(** ** Further runs in the fixture worlds *)

Lemma read_single_request_witness :
  environ Fixture.healthy "GITHUB_TOKEN" = Some "ghp_token"
  /\ parse_repo "https://github.com/acme/widgets" = Some ("acme", "widgets")
  /\ exists r,
      trace (snd (run (get_github_file Fixture.healthy Fixture.lib
                         "https://github.com/acme/widgets" "README.md" "dev")))
      = [EvGet "https://api.github.com/repos/acme/widgets/contents/README.md?ref=dev"
           [("Authorization", "token ghp_token");
            ("Accept", "application/vnd.github.v3+json")]
           (Some 10%Z) r].
Proof.
  assert (Ht : environ Fixture.healthy "GITHUB_TOKEN" = Some "ghp_token") by reflexivity.
  assert (Hp : parse_repo "https://github.com/acme/widgets" = Some ("acme", "widgets"))
    by reflexivity.
  refine (conj Ht (conj Hp _)).
  exact (read_single_request Fixture.healthy Fixture.lib
           "https://github.com/acme/widgets" "README.md" "dev" "ghp_token"
           "acme" "widgets" Ht eq_refl Hp).
Defined.

Lemma read_success_decoded_witness :
  status_of (fst (run (get_github_file Fixture.healthy Fixture.lib
                         "https://github.com/acme/widgets" "README.md" "main")))
  = Some "success"
  /\ exists u h resp d,
      trace (snd (run (get_github_file Fixture.healthy Fixture.lib
                         "https://github.com/acme/widgets" "README.md" "main")))
      = [EvGet u h (Some 10%Z) (Ok resp)]
      /\ status_code resp = 200%Z
      /\ json resp = Ok (VDict d).
Proof.
  assert (H : status_of (fst (run (get_github_file Fixture.healthy Fixture.lib
                                     "https://github.com/acme/widgets" "README.md"
                                     "main")))
              = Some "success") by reflexivity.
  refine (conj H _).
  destruct (read_success_decoded Fixture.healthy Fixture.lib
              "https://github.com/acme/widgets" "README.md" "main" _ eq_refl H)
    as (u & h & resp & d & T & S & J & _).
  exists u, h, resp, d. auto.
Defined.

Lemma error_details_bounded_witness :
  exists s,
    field_of "details"
      (fst (run (get_github_file Fixture.server_error Fixture.lib
                   "https://github.com/acme/widgets" "README.md" "main")))
    = Some (VStr s)
    /\ Str.chars s <= 200.
Proof.
  destruct (error_details_bounded Fixture.server_error Fixture.lib
              "https://github.com/acme/widgets" "README.md" "main" "" ""
              (VStr (String.concat "" (repeat "é" 200)))
              (or_introl eq_refl))
    as (s & E & L).
  exists s. split; [| exact L]. rewrite <- E. reflexivity.
Defined.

AIM OF THE EXERCISE: Each record must be repeated exactly as it is.

EXERCISE RESULT:
(** ** Further runs in the fixture worlds *)

Lemma read_single_request_witness :
  environ Fixture.healthy "GITHUB_TOKEN" = Some "ghp_token"
  /\ parse_repo "https://github.com/acme/widgets" = Some ("acme", "widgets")
  /\ exists r,
      trace (snd (run (get_github_file Fixture.healthy Fixture.lib
                         "https://github.com/acme/widgets" "README.md" "dev")))
      = [EvGet "https://api.github.com/repos/acme/widgets/contents/README.md?ref=dev"
           [("Authorization", "token ghp_token");
            ("Accept", "application/vnd.github.v3+json")]
           (Some 10%Z) r].
Proof.
  assert (Ht : environ Fixture.healthy "GITHUB_TOKEN" = Some "ghp_token") by reflexivity.
  assert (Hp : parse_repo "https://github.com/acme/widgets" = Some ("acme", "widgets"))
    by reflexivity.
  refine (conj Ht (conj Hp _)).
  exact (read_single_request Fixture.healthy Fixture.lib
           "https://github.com/acme/widgets" "README.md" "dev" "ghp_token"
           "acme" "widgets" Ht eq_refl Hp).
Defined.

Lemma read_success_decoded_witness :
  status_of (fst (run (get_github_file Fixture.healthy Fixture.lib
                         "https://github.com/acme/widgets" "README.md" "main")))
  = Some "success"
  /\ exists u h resp d,
      trace (snd (run (get_github_file Fixture.healthy Fixture.lib
                         "https://github.com/acme/widgets" "README.md" "main")))
      = [EvGet u h (Some 10%Z) (Ok resp)]
      /\ status_code resp = 200%Z
      /\ json resp = Ok (VDict d).
Proof.
  assert (H : status_of (fst (run (get_github_file Fixture.healthy Fixture.lib
                                     "https://github.com/acme/widgets" "README.md"
                                     "main")))
              = Some "success") by reflexivity.
  refine (conj H _).
  destruct (read_success_decoded Fixture.healthy Fixture.lib
              "https://github.com/acme/widgets" "README.md" "main" _ eq_refl H)
    as (u & h & resp & d & T & S & J & _).
  exists u, h, resp, d. auto.
Defined.

Lemma error_details_bounded_witness :
  exists s,
    field_of "details"
      (fst (run (get_github_file Fixture.server_error Fixture.lib
                   "https://github.com/acme/widgets" "README.md" "main")))
    = Some (VStr s)
    /\ Str.chars s <= 200.
Proof.
  destruct (error_details_bounded Fixture.server_error Fixture.lib
              "https://github.com/acme/widgets" "README.md" "main" "" ""
              (VStr (String.concat "" (repeat "é" 200)))
              (or_introl eq_refl))
    as (s & E & L).
  exists s. split; [| exact L]. rewrite <- E. reflexivity.
Defined.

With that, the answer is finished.